For the entries below, the result should be an exact transcription of the lines from the one with "let residual := total" up to and including the one with "rewrite (dsum_minor amounts", and only those.

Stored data

****************

Lemma round_fare_ok (cur : string) (d : dec) :
  at_scale 12 (5 * 10 ^ 24) d -> exponent (Some cur) = Ok 2 ->
  round_fare_of d cur = Ok (Dec (charge cur (dval d)) (-2)) /\ Z.abs (charge cur (dval d)) <= 10 ^ 18.
Proof.
  intros H Hc. pose proof (minor_at_scale 12 _ (5 * 10 ^ 14) d H ltac:(lia) ltac:(vm_compute; discriminate)) as M.
  unfold round_fare_of, round_fare, charge. destruct (whole_unit_fare cur).
  - pose proof (rhu_of_minor (dval d) (5 * 10 ^ 12) M) as R. rewrite quantize_int_half_up_spec.
    assert (prec <? ndigits (rhu (dval d)) = false) as ->.
    { apply Z.ltb_ge. apply ndigits_le; [done|]. unfold prec. lia. }
    cbn [lift_dec map_err res_bind]. rewrite (quantize_at_scale 2 (10 ^ 20)); [|apply at_scale_of_Z; lia|lia|done|done]. cbn [res_bind default].
    assert (minor (dval (of_Z (rhu (dval d)))) = 100 * rhu (dval d)) as ->; [|by split; [|lia]].
    unfold minor. rewrite <- (rhu_Z (100 * rhu (dval d))). apply rhu_proper. rewrite dval_of_Z, inject_Z_mult. change (inject_Z 100) with 100%Q. ring.
  - rewrite (quantize_at_scale 12 _ _ _ H); [|lia|done|done]. cbn [res_bind default]. split; [done|lia].
Qed.

(** The amounts of a list of lines, in minor units. *)
Definition lines_are (l : list Adjustment) (amounts : list Z) : Prop := (adj_amount <$> l) = (fun n => Dec n (-2)) <$> amounts.

Lemma lines_are_app (l1 l2 : list Adjustment) (a1 a2 : list Z) : lines_are l1 a1 -> lines_are l2 a2 -> lines_are (l1 ++ l2) (a1 ++ a2).
Proof. unfold lines_are. intros H1 H2. by rewrite !fmap_app, H1, H2. Qed.

Lemma dsum_minor (amounts : list Z) (acc b : Z) :
  Forall (fun n => Z.abs n <= b) amounts -> Z.abs acc + Z.of_nat (length amounts) * b < 10 ^ prec ->
  foldl (fun acc d => let* x := acc in dadd x d) (Ok (Dec acc (-2))) ((fun n => Dec n (-2)) <$> amounts)
  = Ok (Dec (acc + zsum id amounts) (-2)).
Proof.
  intros H. revert acc. induction H as [|n l Hn _ IH]; intros acc Hb; [cbn; by rewrite Z.add_0_r|].
  rewrite fmap_cons. cbn [foldl res_bind length] in *. rewrite Nat2Z.inj_succ, Z.mul_succ_l in Hb.
  assert (0 <= Z.of_nat (length l) * b) by nia. rewrite dec2_add by lia. rewrite IH by lia. unfold zsum, id. cbn [foldr].
  by rewrite Z.add_assoc.
Qed.

Section Lines.
Context (cur : string) (Hcur : exponent (Some cur) = Ok 2).

Lemma quantized (k b : Z) (d : dec) (q : Q) :
  at_scale k b d -> (dval d == q)%Q -> 2 <= k <= 100 -> b < 10 ^ prec ->
  quantize_dec d (Some cur) = Ok (Dec (minor q) (-2)).
Proof. intros H E Hk Hb. rewrite (quantize_at_scale k b) by done. by rewrite E. Qed.

Definition no_rounding (l : list Adjustment) : Prop := Forall (fun a => adj_code a <> "rounding") l.

(** The surge line and the line up to the minimum. *)
Lemma uplifts_ok (r : Rates) (night : bool) (dyn km minutes : dec) (m : Metering) :
  rates_ok r -> metered_as r night dyn km minutes m ->
  let pre := pre_surge_q r km minutes in let mult := multiplier_q r night dyn in
  let surge := minor (pre * mult - pre) in
  let floor := if mg_min_applied m then minor (dval (rt_min_fare r) - pre * mult) else 0 in
  exists ups amounts, uplifts r m cur = Ok ups /\ lines_are ups amounts /\ zsum id amounts = surge + floor /\
    (length amounts <= 2)%nat /\ Forall (fun n => Z.abs n <= 10 ^ 18) amounts /\ no_rounding ups.
Proof.
  intros Hr [_ _ [Vp Sp] [Vm Sm] _ _] pre mult surge floor. unfold uplifts.
  destruct (at_scale_mul 8 6 _ _ _ _ Sp Sm ltac:(vm_compute; discriminate) ltac:(lia)) as (x & Ex & Vx & Sx). change (8 + 6) with 14 in Sx.
  rewrite Vp, Vm in Vx. fold pre mult in Vx, Vp, Vm.
  assert (at_scale 14 (3 * 10 ^ 24) (mg_pre_surge m)) as Sp' by (eapply at_scale_weaken; [exact Sp|lia|vm_compute; discriminate]).
  assert (at_scale 14 (10 ^ 20) (rt_min_fare r)) as Sf by (eapply at_scale_weaken; [exact (proj1 (ro_min_fare _ Hr))|lia|vm_compute; discriminate]).
  destruct (at_scale_sub 14 _ _ _ _ Sx Sp' ltac:(vm_compute; discriminate) ltac:(lia)) as (y & Ey & Vy & Sy).
  destruct (at_scale_sub 14 _ _ _ _ Sf Sx ltac:(vm_compute; discriminate) ltac:(lia)) as (z & Ez & Vz & Sz).
  rewrite Vx in Vy, Vz. rewrite Vp in Vy.
  pose proof (minor_at_scale 14 _ (10 ^ 18) y Sy ltac:(lia) ltac:(vm_compute; discriminate)) as By. rewrite Vy in By. fold surge in By.
  pose proof (minor_at_scale 14 _ (10 ^ 18) z Sz ltac:(lia) ltac:(vm_compute; discriminate)) as Bz. rewrite Vz in Bz.
  pose proof (quantized 14 _ y _ Sy Vy ltac:(lia) ltac:(vm_compute; reflexivity)) as Qy.
  pose proof (quantized 14 _ z _ Sz Vz ltac:(lia) ltac:(vm_compute; reflexivity)) as Qz. fold surge in Qy.
  rewrite Ex. cbn [lift_dec map_err res_bind]. rewrite Ey, Ez. cbn [lift_dec map_err res_bind]. rewrite Qy, Qz. cbn [res_bind].
  set (first := if deqb (mg_multiplier m) ONE then _ else _).
  assert (exists l1 a1, first = Ok l1 /\ lines_are l1 a1 /\ zsum id a1 = surge /\ (length a1 <= 1)%nat /\ Forall (fun n => Z.abs n <= 10 ^ 18) a1 /\ no_rounding l1)
    as (l1 & a1 & -> & L1 & Z1 & N1 & F1 & C1).
  { unfold first. destruct (deqb (mg_multiplier m) ONE) eqn:E.
    - exists [], []. repeat split; [|cbn; lia|constructor|constructor]. apply deqb_spec in E. rewrite Vm in E. unfold surge.
      transitivity (minor 0); [done|]. apply minor_proper. rewrite E. change (dval ONE) with (100 * (1 # 100))%Q. ring.
    - eexists _, [surge]. split; [done|]. split; [done|]. split; [cbn; unfold id; lia|]. split; [done|].
      split; [by constructor|]. by repeat constructor. }
  cbn [res_bind]. unfold floor. destruct (mg_min_applied m).
  - eexists _, (a1 ++ [_]). split; [done|]. split; [by apply lines_are_app|]. split; [rewrite zsum_app; cbn; unfold id in *; lia|].
    split; [rewrite length_app; cbn; lia|]. split; (apply Forall_app; split; [done|by repeat constructor]).
  - exists (l1 ++ []), a1. split; [done|]. rewrite app_nil_r. split; [exact L1|]. split; [lia|]. split; [lia|]. by split.
Qed.

(** The rounding line is what is left; with it the lines add up to the fare. *)
Lemma rounding_line_ok (total b d t : Z) (ups : list Adjustment) (amounts : list Z) :
  lines_are ups amounts -> (length amounts <= 2)%nat -> Forall (fun n => Z.abs n <= 10 ^ 18) amounts ->
  Z.abs total <= 10 ^ 18 -> Z.abs b <= 10 ^ 18 -> Z.abs d <= 10 ^ 18 -> Z.abs t <= 10 ^ 18 ->
  let residual := total - (b + d + t + zsum id amounts) in
  exists lines, rounding_line (Dec total (-2)) (Dec b (-2)) (Dec d (-2)) (Dec t (-2)) ups = Ok lines /\
    lines_are lines (amounts ++ if residual =? 0 then [] else [residual]) /\
    (no_rounding ups -> forall a, a ∈ lines -> adj_code a = "rounding" -> adj_amount a = Dec residual (-2)).
Proof.
  intros HL HN HF Ht Hb Hd Hm residual. unfold rounding_line, dsum. rewrite HL.
  assert (Z.abs (zsum id amounts) <= 2 * 10 ^ 18) as Hs.
  { destruct amounts as [|x [|y [|]]]; cbn in HN |- *; [lia| | |lia]; decompose_Forall; unfold id; lia. }
  rewrite dec2_add by (unfold prec; lia). cbn [res_bind]. rewrite dec2_add by (unfold prec; lia). cbn [res_bind].
  rewrite (dsum_minor amounts 0 (10 ^ 18)); [|done|unfold prec; lia]. cbn [res_bind]. rewrite Z.add_0_l.
  rewrite dec2_add by (unfold prec; lia). cbn [res_bind]. rewrite dec2_sub by (unfold prec; lia). cbn [res_bind].
  fold residual. rewrite dec2_eqb. destruct (Z.eqb_spec residual 0) as [E|E].
  - exists ups. split; [done|]. rewrite app_nil_r. split; [exact HL|]. intros N a Ha C. by destruct (proj1 (Forall_forall _ _) N a Ha).
  - eexists. split; [done|]. split; [by apply lines_are_app|].
    intros N a Ha C. apply elem_of_app in Ha as [Ha|Ha]; [|by apply list_elem_of_singleton in Ha as ->]. by destruct (proj1 (Forall_forall _ _) N a Ha).
Qed.
End Lines.

(** ** The market *)

Definition additive_zone (zone : option Zone) : Prop := zone_tax_mode_of zone = "additive".

(** A line of zero is left out. *)
Definition line_of (n : Z) : list Z := if n =? 0 then [] else [n].

Lemma line_of_sum (n : Z) : zsum id (line_of n) = n.
Proof. unfold line_of. destruct (Z.eqb_spec n 0) as [->|]; [done|]. cbn. unfold id. lia. Qed.

Section Market.
Context (zone : option Zone) (p : dec) (tax_label fee_label cur : string).
Context (Hcur : exponent (Some cur) = Ok 2) (Hp : pct_ok p).

Lemma market_additive (F f : Z) :
  additive_zone zone -> 0 <= F <= 10 ^ 18 -> 0 <= f < 10 ^ 18 ->
  exists lines, market zone p (Dec f (-2)) (Dec F (-2)) tax_label fee_label cur
    = Ok (Dec (F + tax_on p F + f) (-2), Dec (tax_on p F) (-2), lines) /\
    lines_are lines (line_of (tax_on p F) ++ line_of f) /\ no_rounding lines.
Proof.
  intros HA HF Hf. unfold market. rewrite (bool_decide_eq_true_2 _ HA).
  pose proof (taxed_quantize (Some cur) Hcur p Hp F ltac:(unfold amount_ok; lia)) as Ht.
  destruct (percent_of _ _ _) as [x|]; [|done]. cbn [res_bind] in *. rewrite Ht. cbn [res_bind].
  pose proof (tax_on_nonneg p Hp F ltac:(lia)). pose proof (tax_on_bound p Hp F ltac:(lia)).
  rewrite dec2_add by (unfold prec; lia). cbn [lift_dec map_err res_bind]. rewrite dec2_add by (unfold prec; lia). cbn [lift_dec map_err res_bind].
  eexists. split; [done|]. unfold line_of. rewrite !dec2_eqb. split.
  - apply lines_are_app; [by destruct (tax_on p F =? 0)|by destruct (f =? 0)].
  - apply Forall_app. split; [destruct (tax_on p F =? 0)|destruct (f =? 0)]; by repeat constructor.
Qed.

(** The tax that is already in the fare, to the minor unit. *)
Definition tax_in (F tax : Z) : Prop :=
  0 <= tax <= F /\ (- (100 + dval p) < inject_Z tax * (100 + dval p) - inject_Z F * dval p < 100 + dval p)%Q.

Lemma tax_of_quotient (F : Z) (d v : dec) :
  0 <= F <= 10 ^ 18 -> (dval v == 100 + dval p)%Q -> (0 <= dval d)%Q ->
  (inject_Z F * (1 # 100) * dval p * (1 - 3 * ulp) <= dval d * dval v <= inject_Z F * (1 # 100) * dval p * (1 + 3 * ulp))%Q ->
  tax_in F (minor (dval d)).
Proof.
  intros HF Hv Hd H. rewrite Hv in H. destruct (pct_val p Hp) as [P0 P1]. unfold ulp in H. unfold tax_in.
  assert (0 <= inject_Z F <= 1000000000000000000)%Q as [F0 F1].
  { change 0%Q with (inject_Z 0). change 1000000000000000000%Q with (inject_Z (10 ^ 18)). rewrite <- !Zle_Qle. lia. }
  set (q := dval d) in *. set (X := inject_Z F) in *. set (w := dval p) in *. pose proof (minor_bounds q) as [M1 M2].
  assert (0 <= X * w <= 1000000000000000000 * w)%Q as [XW0 XW1] by (split; nra).
  assert (X * w - (1 # 100000000) * w <= (q * 100) * (100 + w) <= X * w + (1 # 100000000) * w)%Q as [G1 G2] by (split; nra).
  assert (q * 100 <= X)%Q as QX.
  { apply (Qmult_le_r _ _ (100 + w)); [lra|]. destruct H as [_ H]. apply Qle_trans with (X * w * (1 + (15 # 10000000000000000000000000000)))%Q; [lra|]. nra. }
  split.
  - split; [by apply minor_nonneg|]. rewrite <- (rhu_Z F). by apply rhu_mono.
  - set (T := inject_Z (minor q)) in *.
    assert ((q * 100 - (1 # 2)) * (100 + w) <= T * (100 + w))%Q as B1 by (apply Qmult_le_compat_r; lra).
    assert (T * (100 + w) <= (q * 100 + (1 # 2)) * (100 + w))%Q as B2 by (apply Qmult_le_compat_r; lra).
    split; lra.
Qed.

Lemma market_inclusive (F : Z) (fee : dec) :
  ~ additive_zone zone -> 0 <= F <= 10 ^ 18 ->
  exists tax, market zone p fee (Dec F (-2)) tax_label fee_label cur = Ok (Dec F (-2), Dec tax (-2), []) /\ tax_in F tax.
Proof.
  intros HA HF. unfold market. rewrite (bool_decide_eq_false_2 _ HA). pose proof Hp as [Hc He]. destruct (pct_val p Hp) as [P0 P1].
  destruct (Z.eqb_spec (coef p) 0) as [E|N].
  { exists 0. split; [done|]. split; [lia|]. unfold dval. rewrite E. change (inject_Z 0) with 0%Q. split; lra. }
  destruct (dmul_exact (Dec F (-2)) p) as [-> Vy].
  { split; cbn [coef dexp]; [unfold prec; nia|unfold Etiny, Etop, Emin, Emax, prec; lia]. }
  cbn [lift_dec map_err res_bind]. set (y := Dec (coef (Dec F (-2)) * coef p) (dexp (Dec F (-2)) + dexp p)) in *.
  assert (at_scale 3 (10 ^ 10) p) as Sp.
  { split; [lia|]. unfold coef_at. set (k := 10 ^ _).
    assert (0 < k <= 1000) as Hk by (split; [apply pow10_pos; lia|apply (Z.pow_le_mono_r 10 _ 3); lia]).
    rewrite Z.abs_eq by nia. apply Z.le_lt_trans with (coef p * 1000); [nia|lia]. }
  assert (at_scale 3 (10 ^ 6) (Dec 10000 (-2))) as S100 by (split; vm_compute; [split; discriminate|reflexivity]).
  destruct (at_scale_add 3 _ _ _ _ S100 Sp ltac:(vm_compute; discriminate) ltac:(lia)) as (v & -> & Vv & Sv). cbn [lift_dec map_err res_bind].
  change (dval (Dec 10000 (-2))) with (10000 * (1 # 100))%Q in Vv. assert (dval v == 100 + dval p)%Q as Vv' by (rewrite Vv; ring).
  destruct (Z.eq_dec F 0) as [->|NF].
  - assert (ddiv y v = Ok (Dec 0 (dexp y - dexp v))) as ->.
    { unfold ddiv. assert (coef v <> 0) as Nv.
      { intros Z0. unfold dval at 1 in Vv'. rewrite Z0 in Vv'. change (inject_Z 0) with 0%Q in Vv'. lra. }
      rewrite (proj2 (Z.eqb_neq _ _) Nv). change (coef y) with 0. cbn [Z.mul Z.eqb]. apply fix_ctx_fits. destruct Sv as [Ev _].
      split; cbn [coef dexp]; [done|]. unfold y. cbn [dexp]. unfold Etiny, Etop, Emin, Emax, prec. lia. }
    cbn [lift_dec map_err res_bind]. rewrite quantize_zero; [|done|destruct Sv as [Ev _]; unfold y; cbn [dexp]; lia]. cbn [res_bind].
    exists 0. split; [done|]. split; [lia|]. change (inject_Z 0) with 0%Q. split; lra.
  - assert (small y) as Sy by (split; unfold y; cbn [coef dexp]; [unfold prec; nia|lia]).
    assert (small v) as Sv'.
    { pose proof (at_scale_coef _ _ _ Sv) as Cv. destruct Sv as [Ev _]. split; [|lia]. split; [|unfold prec; lia].
      rewrite Zlt_Qlt. change (inject_Z 0) with 0%Q. apply Qnot_le_lt. intros L. unfold dval at 1 in Vv'. pose proof (p10_pos (dexp v)). unfold p10 in *. nra. }
    destruct (ddiv_close y v Sy Sv') as (d & -> & Hd & Hc1 & He1). cbn [lift_dec map_err res_bind].
    assert (0 <= dval d)%Q as D0.
    { unfold dval. apply Qmult_le_0_compat; [change 0%Q with (inject_Z 0); rewrite <- Zle_Qle; lia|apply Qlt_le_weak, p10_pos]. }
    assert (tax_in F (minor (dval d))) as HT.
    { apply (tax_of_quotient F d v); [done..|]. rewrite Vy in Hd. rewrite dval_minor in Hd. unfold Qdiv in Hd. exact Hd. }
    exists (minor (dval d)). split; [|done]. rewrite (quantize_dec_spec d _ 2); [done|split; lia|done|].
    change (minor_spec 2 (dval d)) with (minor (dval d)). destruct HT as [? _]. unfold prec. lia.
Qed.
End Market.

****************

Answer:
  let residual := total - (b + d + t + zsum id amounts) in
  exists lines, rounding_line (Dec total (-2)) (Dec b (-2)) (Dec d (-2)) (Dec t (-2)) ups = Ok lines /\
    lines_are lines (amounts ++ if residual =? 0 then [] else [residual]) /\
    (no_rounding ups -> forall a, a ∈ lines -> adj_code a = "rounding" -> adj_amount a = Dec residual (-2)).
Proof.
  intros HL HN HF Ht Hb Hd Hm residual. unfold rounding_line, dsum. rewrite HL.
  assert (Z.abs (zsum id amounts) <= 2 * 10 ^ 18) as Hs.
  { destruct amounts as [|x [|y [|]]]; cbn in HN |- *; [lia| | |lia]; decompose_Forall; unfold id; lia. }
  rewrite dec2_add by (unfold prec; lia). cbn [res_bind]. rewrite dec2_add by (unfold prec; lia). cbn [res_bind].
  rewrite (dsum_minor amounts 0 (10 ^ 18)); [|done|unfold prec; lia]. cbn [res_bind]. rewrite Z.add_0_l.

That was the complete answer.